(* ===== verification/TraceMetricsRecord.v ===== *)
(** Recording the observations of a TraceQL metrics query: the series as a
    function of the observations, and the limits on their number and size. *)

From stdpp Require Import gmap.
From S2P Require Import Prelude Utf8 External Float64 TierSummary TraceFields TraceMetrics TraceMetricsScan.

Section Record.
Context {Regex : Type} `{Libm}.
Implicit Types (st : State (Regex := Regex)) (os : list Observation) (k : Key).

(** ** The series of a list of observations *)

Definition of_key k os : list Observation := List.filter (fun o => bool_decide (o.(o_key) = k)) os.
Definition values_at (i : Z) os : list Z := map o_value (List.filter (fun o => o.(o_interval) =? i) os).
(** The slot and the count of an interval, from the values in their order. *)
Definition cell (op : Op) (vs : list Z) : Z * Z := fold_left (fun x v => update op (fst x) (snd x) v) vs (if zero_filled op then 0 else F64_NAN, 0).
Definition series_at (op : Op) (count : Z) os : Series :=
  mkSeries (map (fun i => fst (cell op (values_at i os))) (indices count)) (map (fun i => snd (cell op (values_at i os))) (indices count)).

(** A state holds exactly the series of the observations. *)
Definition holds_exactly st os : Prop :=
  forall k, series st !! k = match of_key k os with [] => None | l => Some (series_at st.(s_op) st.(s_mapper).(m_count) l) end.

(** The keys that are not known yet, each once. *)
Fixpoint new_keys (known : list Key) os : list Key :=
  match os with
  | [] => []
  | o :: os => if bool_decide (o.(o_key) ∈ known) then new_keys known os else o.(o_key) :: new_keys (o.(o_key) :: known) os
  end.
Definition present (l : list (option Observation)) : list Observation := flat_map (fun o => match o with Some o => [o] | None => [] end) l.
Definition keys_bytes (ks : list Key) : Z := fold_right Z.add 0 (map label_bytes ks).

Definition within_limits (b : Budgets) : Prop := 0 <= b.(b_series) <= MAX_SERIES /\ 0 <= b.(b_points) <= MAX_POINTS /\ 0 <= b.(b_labels) <= MAX_OUTPUT.
Definition charged (b : Budgets) (count : Z) (ks : list Key) : Budgets :=
  mkBudgets (b.(b_series) + len ks) (b.(b_points) + len ks * count) b.(b_work) (b.(b_labels) + keys_bytes ks).

(** ** Slots *)

Lemma lookup_indices {A} (f : Z -> A) n (j : nat) : map f (indices n) !! j = if bool_decide (Z.of_nat j < n) then Some (f (Z.of_nat j)) else None.
Proof.
  unfold indices. rewrite map_map, list_lookup_fmap. destruct (bool_decide_reflect (Z.of_nat j < n)).
  - rewrite lookup_seq_lt by lia. done.
  - rewrite lookup_seq_ge by lia. done.
Qed.

Lemma get_indices {A} (f : Z -> A) n i : 0 <= i < n -> get (map f (indices n)) i = Some (f i).
Proof. intros Hi. unfold get. rewrite len_map. replace (len (indices n)) with n by (unfold indices, len; rewrite length_map, length_seq; lia). rewrite (proj2 (andb_true_iff _ _)) by (split; [apply Z.leb_le|apply Z.ltb_lt]; lia). rewrite lookup_indices, bool_decide_true by lia. do 2 f_equal. lia. Qed.

Lemma insert_indices {A} (f g : Z -> A) n i : 0 <= i < n -> (forall j, j <> i -> f j = g j) -> <[Z.to_nat i := g i]> (map f (indices n)) = map g (indices n).
Proof.
  intros Hi Hfg. apply list_eq. intros j. rewrite lookup_indices. destruct (decide (j = Z.to_nat i)) as [->|Hj].
  - rewrite list_lookup_insert_eq; [rewrite bool_decide_true by lia; do 2 f_equal; lia|]. unfold indices. rewrite !length_map, length_seq. lia.
  - rewrite list_lookup_insert_ne by done. rewrite lookup_indices. destruct (bool_decide _); [|done]. rewrite Hfg; [done|lia].
Qed.

Lemma map_const_seq {A} (c : A) n : forall a, map (fun _ => c) (seq a n) = replicate n c.
Proof. induction n as [|n IH]; intros a; [done|]. cbn. by rewrite IH. Qed.

Lemma fresh_cells op count : fresh op count = series_at op count [].
Proof.
  unfold fresh, series_at, values_at, cell. cbn [List.filter map fold_left fst snd]. unfold indices. by rewrite !map_map, !map_const_seq.
Qed.

Lemma cell_snoc op i os o : cell op (values_at i (os ++ [o])) =
  if o.(o_interval) =? i then update op (fst (cell op (values_at i os))) (snd (cell op (values_at i os))) o.(o_value) else cell op (values_at i os).
Proof.
  unfold values_at. rewrite List.filter_app, map_app. cbn [List.filter]. destruct (o_interval o =? i); [|cbn [map]; by rewrite app_nil_r].
  unfold cell. by rewrite fold_left_app.
Qed.

Lemma update_cells op count os o : 0 <= o.(o_interval) < count -> update_series op o.(o_interval) o.(o_value) (series_at op count os) = series_at op count (os ++ [o]).
Proof.
  intros Hi. unfold update_series, series_at. cbn [s_values s_counts]. rewrite !get_indices by done. cbn [default].
  pose proof (cell_snoc op (o_interval o) os o) as Hc. rewrite Z.eqb_refl in Hc. destruct (update _ _ _ _) as [slot c].
  f_equal.
  - rewrite <- (insert_indices (fun i => fst (cell op (values_at i os))) (fun i => fst (cell op (values_at i (os ++ [o])))) count (o_interval o)); [by rewrite Hc|done|].
    intros j Hj. rewrite cell_snoc. destruct (Z.eqb_spec (o_interval o) j); [congruence|done].
  - rewrite <- (insert_indices (fun i => snd (cell op (values_at i os))) (fun i => snd (cell op (values_at i (os ++ [o])))) count (o_interval o)); [by rewrite Hc|done|].
    intros j Hj. rewrite cell_snoc. destruct (Z.eqb_spec (o_interval o) j); [congruence|done].
Qed.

> What you will do
Count the lines of the entries above that contain the word "known" and give only the number.

> Written response
3